Robustness to Subpopulation Shift with Domain Label Noise via Regularized Annotation of Domains
Nathan Stromberg, Rohan Ayyagari, Monica Welfert, Sanmi Koyejo, Richard Nock, Lalitha Sankar
TL;DR
The paper tackles robustness to subpopulation shifts under domain label noise in last-layer retraining by analyzing the limitations of annotation-based data augmentations and introducing Regularized Annotation of Domains (RAD). It proves that, under noise, downsampling and upweighting yield identical worst-group performance in the population but degrade with noise, while proposing RAD–UW (RAD with upweighting) to achieve state-of-the-art $WGA$ without relying on clean domain labels. Empirically, RAD-UW attains competitive or superior $WGA$ across CMNIST, CelebA, Waterbirds, MultiNLI, and CivilComments, even with as little as $5\%$ domain-label noise, and demonstrates the value of strong $\ell_1$ regularization in pseudo-annotation and retraining. This approach has practical implications for fairness and privacy, enabling robust domain-shift robustness without heavy dependence on potentially noisy or private domain annotations.
Abstract
Existing methods for last layer retraining that aim to optimize worst-group accuracy (WGA) rely heavily on well-annotated groups in the training data.
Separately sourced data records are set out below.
(** * MinIO manager: the concurrent multipart upload of [handleSubmit]

    A shallow embedding of the upload command of the MinIO manager
    extension (the [Command] component with its [handleSubmit] and
    [cancelUpload] closures) and the properties of its multipart engine:
    part planning, the worker pool, per-part retry, progress aggregation,
    cancellation and the retry / abort decision.

    JavaScript runs the closures of one upload on a single thread: the code
    between two [await]s (and the promise continuations it triggers, which
    are microtasks) runs without interruption.  The model has one
    transition per callback of the event loop; the order of the callbacks,
    the answers of the store and of the HTTP layer, the user's answers and
    the moment of a cancellation are chosen by the environment.  Sizes and
    counters are integers; the percentage is computed as the code computes
    it, in doubles.

    Around the engine the development follows [handleSubmit] from the form
    to its last toast (the check of the file, the bucket, the public URL,
    the clipboard, the two [catch] blocks), and the list command: the
    reading of a page of the listing, the order and the merge of the
    entries, the navigation, the preview and the progress stream. *)

From Stdlib Require Import ZArith List Bool Lia Lqa Sorting.Sorted Sorting.Permutation QArith.QArith_base QArith.Qround QArith.Qfield QArith.Qpower.
From stdpp Require Import gmultiset base list strings pretty gmap.
From stdpp Require sorting.

Local Open Scope Z_scope.

(** ** JavaScript numbers of the configuration

    [parseInt] answers an integer or [NaN].  The sizes handled here are
    integers far below 2^53, where the arithmetic of doubles on integers is
    exact, so that a number is an integer of [Z] or [NaN]. *)

Inductive jsnum : Type :=
| Num (z : Z)
| NaN.

Definition Math_max (a b : jsnum) : jsnum :=
  match a, b with
  | Num x, Num y => Num (Z.max x y)
  | _, _ => NaN
  end.
Lemma round1_mono (x y : Q) : x <= y -> round1 x <= round1 y.
Proof.
  intro H. unfold round1.
  assert (M : inject_Z (round_half_even (x * 10)) <= inject_Z (round_half_even (y * 10))).
  { rewrite <- Zle_Qle. apply round_half_even_mono. lra. }
  unfold Qdiv. apply Qmult_le_compat_r; [exact M | vm_compute; discriminate].
Qed.

Lemma round1_round1 (x : Q) : round1 (round1 x) == round1 x.
Proof.
  unfold round1 at 1 3.
  assert (E : inject_Z (round_half_even (x * 10)) / 10 * 10
              == inject_Z (round_half_even (x * 10))) by (field).
  rewrite E, round_half_even_Z. reflexivity.
Qed.

(** ** Input validation *)

Lemma str_in_In (x : string) (l : list string) : str_in x l = true <-> In x l.
Proof.
  induction l as [|y l IH]; simpl.
  - split; [discriminate | tauto].
  - rewrite orb_true_iff, IH, String.eqb_eq. split; intros [H|H]; auto.
Qed.

Lemma str_in_not_In (x : string) (l : list string) :
  str_in x l = false <-> ~ In x l.
Proof.
  rewrite <- str_in_In. destruct (str_in x l); split; congruence.
Qed.

Lemma valid_or_invalid_outline_input age gender activity_level eer :
  valid_outline_input age gender activity_level eer \/
  invalid_outline_input age gender activity_level eer.
Proof.
  unfold valid_outline_input, invalid_outline_input, valid_age,
    valid_gender, valid_activity_level.
  destruct (14 <=? age) eqn:A;
    [apply Qle_bool_true in A | apply Qle_bool_false in A; auto].
  destruct (str_in gender genders) eqn:G;
    [apply str_in_In in G | apply str_in_not_In in G; auto].
  destruct (str_in activity_level activity_levels) eqn:L;
    [apply str_in_In in L | apply str_in_not_In in L; auto].
  destruct (0 <? eer) eqn:E;
    [apply Qlt_bool_true in E | apply Qlt_bool_false in E; auto 6].
  left; auto.
Qed.

Lemma valid_not_invalid_outline_input age gender activity_level eer :
  valid_outline_input age gender activity_level eer ->
  ~ invalid_outline_input age gender activity_level eer.
Proof.
  intros (A & G & L & E) [H|[H|[H|H]]]; unfold valid_age in *;
    try tauto; lra.
Qed.

Lemma validate_inputs_valid age gender activity_level eer :
  valid_outline_input age gender activity_level eer ->
  validate_inputs age gender activity_level eer = Return tt.
Proof.
  intros (A & G & L & E). unfold validate_inputs.
  apply Qle_bool_true in A. apply str_in_In in G. apply str_in_In in L.
  apply Qlt_bool_true in E. rewrite A, G, L, E. reflexivity.
Qed.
We show, both in theory and practice, that annotation-based data augmentations using either downsampling or upweighting for WGA are susceptible to domain annotation noise, and in high-noise regimes approach the WGA of a model trained with vanilla empirical risk minimization. We introduce Regularized Annotation of Domains (RAD) in order to train robust last layer classifiers without the need for explicit domain annotations. Our results show that RAD is competitive with other recently proposed domain annotation-free techniques. Most importantly, RAD outperforms state-of-the-art annotation-reliant methods even with only 5% noise in the training data for several publicly available datasets.